Description of the task
From the entries below, copy every line holding the word "restarted".

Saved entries
○ ○ ○ ○ ○ ○ ○
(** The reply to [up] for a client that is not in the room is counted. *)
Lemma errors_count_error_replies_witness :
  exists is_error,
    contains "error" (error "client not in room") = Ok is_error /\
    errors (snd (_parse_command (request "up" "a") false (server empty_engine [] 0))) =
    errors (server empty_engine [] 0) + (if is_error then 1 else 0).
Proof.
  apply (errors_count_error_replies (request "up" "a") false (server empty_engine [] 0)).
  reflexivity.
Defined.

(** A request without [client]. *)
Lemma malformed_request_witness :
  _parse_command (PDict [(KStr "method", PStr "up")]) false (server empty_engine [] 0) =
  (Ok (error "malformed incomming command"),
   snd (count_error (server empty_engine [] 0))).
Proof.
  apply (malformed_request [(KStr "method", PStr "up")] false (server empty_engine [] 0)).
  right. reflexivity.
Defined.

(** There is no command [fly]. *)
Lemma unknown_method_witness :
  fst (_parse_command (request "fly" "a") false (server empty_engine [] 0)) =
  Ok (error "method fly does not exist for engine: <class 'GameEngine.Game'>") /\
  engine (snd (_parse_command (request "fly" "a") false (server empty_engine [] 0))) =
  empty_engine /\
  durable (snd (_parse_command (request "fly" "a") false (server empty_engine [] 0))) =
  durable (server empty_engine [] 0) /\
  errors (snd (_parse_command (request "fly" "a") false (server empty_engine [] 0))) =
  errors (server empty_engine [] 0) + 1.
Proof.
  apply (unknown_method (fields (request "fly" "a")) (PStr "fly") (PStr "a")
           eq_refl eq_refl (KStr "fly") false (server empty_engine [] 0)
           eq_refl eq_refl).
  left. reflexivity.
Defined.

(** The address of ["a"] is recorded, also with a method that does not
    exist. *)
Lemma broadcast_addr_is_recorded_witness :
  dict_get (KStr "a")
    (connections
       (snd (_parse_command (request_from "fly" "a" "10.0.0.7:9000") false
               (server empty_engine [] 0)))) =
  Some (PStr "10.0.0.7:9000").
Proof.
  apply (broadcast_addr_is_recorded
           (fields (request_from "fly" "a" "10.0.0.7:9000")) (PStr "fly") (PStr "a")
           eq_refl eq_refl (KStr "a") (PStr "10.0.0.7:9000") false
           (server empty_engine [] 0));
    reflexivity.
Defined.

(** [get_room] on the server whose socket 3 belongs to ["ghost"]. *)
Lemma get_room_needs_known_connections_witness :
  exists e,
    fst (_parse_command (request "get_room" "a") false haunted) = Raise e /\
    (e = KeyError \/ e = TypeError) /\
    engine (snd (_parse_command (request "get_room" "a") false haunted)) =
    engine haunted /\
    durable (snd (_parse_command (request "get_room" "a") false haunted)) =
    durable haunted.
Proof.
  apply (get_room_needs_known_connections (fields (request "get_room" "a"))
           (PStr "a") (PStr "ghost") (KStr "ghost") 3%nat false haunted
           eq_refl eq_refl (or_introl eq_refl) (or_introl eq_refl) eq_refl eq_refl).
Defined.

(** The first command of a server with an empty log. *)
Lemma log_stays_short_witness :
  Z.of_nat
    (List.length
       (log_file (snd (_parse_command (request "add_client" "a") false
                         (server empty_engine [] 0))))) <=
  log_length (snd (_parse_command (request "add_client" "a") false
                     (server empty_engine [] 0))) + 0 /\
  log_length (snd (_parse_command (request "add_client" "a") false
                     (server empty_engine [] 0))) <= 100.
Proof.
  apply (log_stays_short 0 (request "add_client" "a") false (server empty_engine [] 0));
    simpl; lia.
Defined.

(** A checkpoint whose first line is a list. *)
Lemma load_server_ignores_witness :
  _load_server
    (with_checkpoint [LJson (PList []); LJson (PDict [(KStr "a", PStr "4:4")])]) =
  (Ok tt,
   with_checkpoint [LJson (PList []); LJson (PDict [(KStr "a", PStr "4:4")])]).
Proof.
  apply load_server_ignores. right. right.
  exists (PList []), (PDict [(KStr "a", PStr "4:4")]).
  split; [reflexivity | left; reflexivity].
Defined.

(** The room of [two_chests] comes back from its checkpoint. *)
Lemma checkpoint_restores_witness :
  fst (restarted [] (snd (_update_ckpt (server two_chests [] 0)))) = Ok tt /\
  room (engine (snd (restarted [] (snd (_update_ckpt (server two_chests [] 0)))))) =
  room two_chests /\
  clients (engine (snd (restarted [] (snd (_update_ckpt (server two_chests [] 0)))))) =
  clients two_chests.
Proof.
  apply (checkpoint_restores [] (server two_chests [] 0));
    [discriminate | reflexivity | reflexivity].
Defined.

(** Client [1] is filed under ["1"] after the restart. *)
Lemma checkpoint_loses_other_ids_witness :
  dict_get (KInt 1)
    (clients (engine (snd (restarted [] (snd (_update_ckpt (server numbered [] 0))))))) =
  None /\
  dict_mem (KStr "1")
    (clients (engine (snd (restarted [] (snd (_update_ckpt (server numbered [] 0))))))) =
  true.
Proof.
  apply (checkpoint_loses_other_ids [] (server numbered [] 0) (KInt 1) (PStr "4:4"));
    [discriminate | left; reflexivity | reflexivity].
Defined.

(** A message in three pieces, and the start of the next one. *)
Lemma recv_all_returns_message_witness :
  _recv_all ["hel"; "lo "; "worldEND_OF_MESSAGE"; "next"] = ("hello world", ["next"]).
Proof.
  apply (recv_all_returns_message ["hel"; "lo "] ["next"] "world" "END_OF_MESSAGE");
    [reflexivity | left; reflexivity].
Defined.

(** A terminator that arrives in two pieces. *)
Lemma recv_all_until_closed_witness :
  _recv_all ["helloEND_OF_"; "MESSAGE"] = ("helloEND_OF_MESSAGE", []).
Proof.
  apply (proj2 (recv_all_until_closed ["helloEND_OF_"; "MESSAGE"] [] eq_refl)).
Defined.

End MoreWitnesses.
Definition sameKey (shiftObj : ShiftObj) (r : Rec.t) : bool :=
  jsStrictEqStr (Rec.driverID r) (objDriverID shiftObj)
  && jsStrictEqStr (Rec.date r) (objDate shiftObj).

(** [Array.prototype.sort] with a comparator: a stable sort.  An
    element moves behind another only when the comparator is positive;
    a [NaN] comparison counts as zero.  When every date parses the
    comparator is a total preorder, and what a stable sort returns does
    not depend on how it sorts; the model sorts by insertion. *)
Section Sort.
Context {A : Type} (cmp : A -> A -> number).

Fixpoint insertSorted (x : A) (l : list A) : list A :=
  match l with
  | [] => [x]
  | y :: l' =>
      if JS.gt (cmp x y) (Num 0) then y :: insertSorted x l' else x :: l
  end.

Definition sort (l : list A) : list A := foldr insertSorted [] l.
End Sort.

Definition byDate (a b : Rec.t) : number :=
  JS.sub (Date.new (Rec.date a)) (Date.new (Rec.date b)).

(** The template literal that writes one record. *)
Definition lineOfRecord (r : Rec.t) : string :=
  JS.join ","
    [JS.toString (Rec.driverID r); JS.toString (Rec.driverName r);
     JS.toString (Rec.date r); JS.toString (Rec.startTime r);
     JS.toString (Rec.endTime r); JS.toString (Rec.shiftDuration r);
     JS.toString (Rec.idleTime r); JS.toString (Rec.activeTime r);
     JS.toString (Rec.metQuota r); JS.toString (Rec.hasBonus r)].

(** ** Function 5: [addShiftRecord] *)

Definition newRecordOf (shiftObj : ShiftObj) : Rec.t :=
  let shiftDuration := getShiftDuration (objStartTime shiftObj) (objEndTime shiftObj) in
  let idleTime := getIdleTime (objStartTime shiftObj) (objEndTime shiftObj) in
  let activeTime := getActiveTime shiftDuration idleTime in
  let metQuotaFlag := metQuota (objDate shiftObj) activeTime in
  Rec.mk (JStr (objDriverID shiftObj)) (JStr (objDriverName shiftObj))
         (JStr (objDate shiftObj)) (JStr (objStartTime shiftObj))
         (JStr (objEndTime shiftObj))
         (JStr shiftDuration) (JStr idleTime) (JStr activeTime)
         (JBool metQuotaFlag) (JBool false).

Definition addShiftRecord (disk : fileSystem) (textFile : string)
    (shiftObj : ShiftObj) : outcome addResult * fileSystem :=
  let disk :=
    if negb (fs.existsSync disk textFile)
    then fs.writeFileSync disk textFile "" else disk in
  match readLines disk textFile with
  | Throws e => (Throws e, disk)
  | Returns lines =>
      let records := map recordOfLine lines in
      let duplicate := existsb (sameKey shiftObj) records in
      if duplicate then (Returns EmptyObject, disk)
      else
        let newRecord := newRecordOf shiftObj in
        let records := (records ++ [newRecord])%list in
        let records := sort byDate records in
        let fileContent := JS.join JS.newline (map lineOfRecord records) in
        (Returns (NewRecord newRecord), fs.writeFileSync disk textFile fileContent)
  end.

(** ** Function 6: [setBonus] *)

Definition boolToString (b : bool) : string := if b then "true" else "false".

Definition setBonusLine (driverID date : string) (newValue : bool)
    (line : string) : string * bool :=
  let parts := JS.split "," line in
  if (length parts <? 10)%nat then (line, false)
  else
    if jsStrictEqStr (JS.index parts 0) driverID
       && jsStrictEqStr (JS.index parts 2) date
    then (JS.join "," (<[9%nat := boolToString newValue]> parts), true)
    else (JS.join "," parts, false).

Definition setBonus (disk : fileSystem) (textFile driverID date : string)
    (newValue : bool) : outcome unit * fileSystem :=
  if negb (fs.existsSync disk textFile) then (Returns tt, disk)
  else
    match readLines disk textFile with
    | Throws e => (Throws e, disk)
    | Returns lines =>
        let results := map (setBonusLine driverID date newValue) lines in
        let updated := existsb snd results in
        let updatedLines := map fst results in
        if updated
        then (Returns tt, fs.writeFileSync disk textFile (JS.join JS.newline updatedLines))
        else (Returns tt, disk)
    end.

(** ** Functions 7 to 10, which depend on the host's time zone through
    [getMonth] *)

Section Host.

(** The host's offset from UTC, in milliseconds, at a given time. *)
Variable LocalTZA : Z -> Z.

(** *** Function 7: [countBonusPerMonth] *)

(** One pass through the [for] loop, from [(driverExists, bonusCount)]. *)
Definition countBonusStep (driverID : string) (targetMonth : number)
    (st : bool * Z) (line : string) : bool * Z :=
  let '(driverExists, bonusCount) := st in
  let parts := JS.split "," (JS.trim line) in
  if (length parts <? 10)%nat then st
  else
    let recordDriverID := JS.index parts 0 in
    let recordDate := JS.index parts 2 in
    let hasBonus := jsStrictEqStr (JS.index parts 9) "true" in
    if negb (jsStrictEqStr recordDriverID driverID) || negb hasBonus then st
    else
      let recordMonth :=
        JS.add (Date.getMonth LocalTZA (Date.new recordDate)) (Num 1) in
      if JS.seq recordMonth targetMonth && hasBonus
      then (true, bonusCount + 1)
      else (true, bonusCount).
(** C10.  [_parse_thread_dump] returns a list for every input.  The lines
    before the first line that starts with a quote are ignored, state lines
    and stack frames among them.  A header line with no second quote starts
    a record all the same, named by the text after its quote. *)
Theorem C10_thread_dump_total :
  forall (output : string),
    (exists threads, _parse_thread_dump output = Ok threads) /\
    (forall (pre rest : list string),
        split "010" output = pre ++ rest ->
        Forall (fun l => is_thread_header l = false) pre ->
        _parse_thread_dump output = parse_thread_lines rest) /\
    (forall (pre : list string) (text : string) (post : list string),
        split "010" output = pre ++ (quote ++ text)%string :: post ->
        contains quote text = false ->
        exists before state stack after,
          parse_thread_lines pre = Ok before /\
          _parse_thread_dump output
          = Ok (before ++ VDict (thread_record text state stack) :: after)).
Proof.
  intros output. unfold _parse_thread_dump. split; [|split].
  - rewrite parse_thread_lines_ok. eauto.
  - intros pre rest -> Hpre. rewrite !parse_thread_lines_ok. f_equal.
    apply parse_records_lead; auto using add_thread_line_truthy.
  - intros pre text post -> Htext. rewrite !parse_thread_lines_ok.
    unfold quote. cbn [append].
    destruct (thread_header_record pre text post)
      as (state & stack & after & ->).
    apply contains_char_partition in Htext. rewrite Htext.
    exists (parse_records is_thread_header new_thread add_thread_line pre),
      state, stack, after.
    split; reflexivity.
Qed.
○ ○ ○ ○ ○ ○ ○
Written solution
  fst (restarted [] (snd (_update_ckpt (server two_chests [] 0)))) = Ok tt /\
  room (engine (snd (restarted [] (snd (_update_ckpt (server two_chests [] 0)))))) =
  clients (engine (snd (restarted [] (snd (_update_ckpt (server two_chests [] 0)))))) =
    (clients (engine (snd (restarted [] (snd (_update_ckpt (server numbered [] 0))))))) =
    (clients (engine (snd (restarted [] (snd (_update_ckpt (server numbered [] 0))))))) =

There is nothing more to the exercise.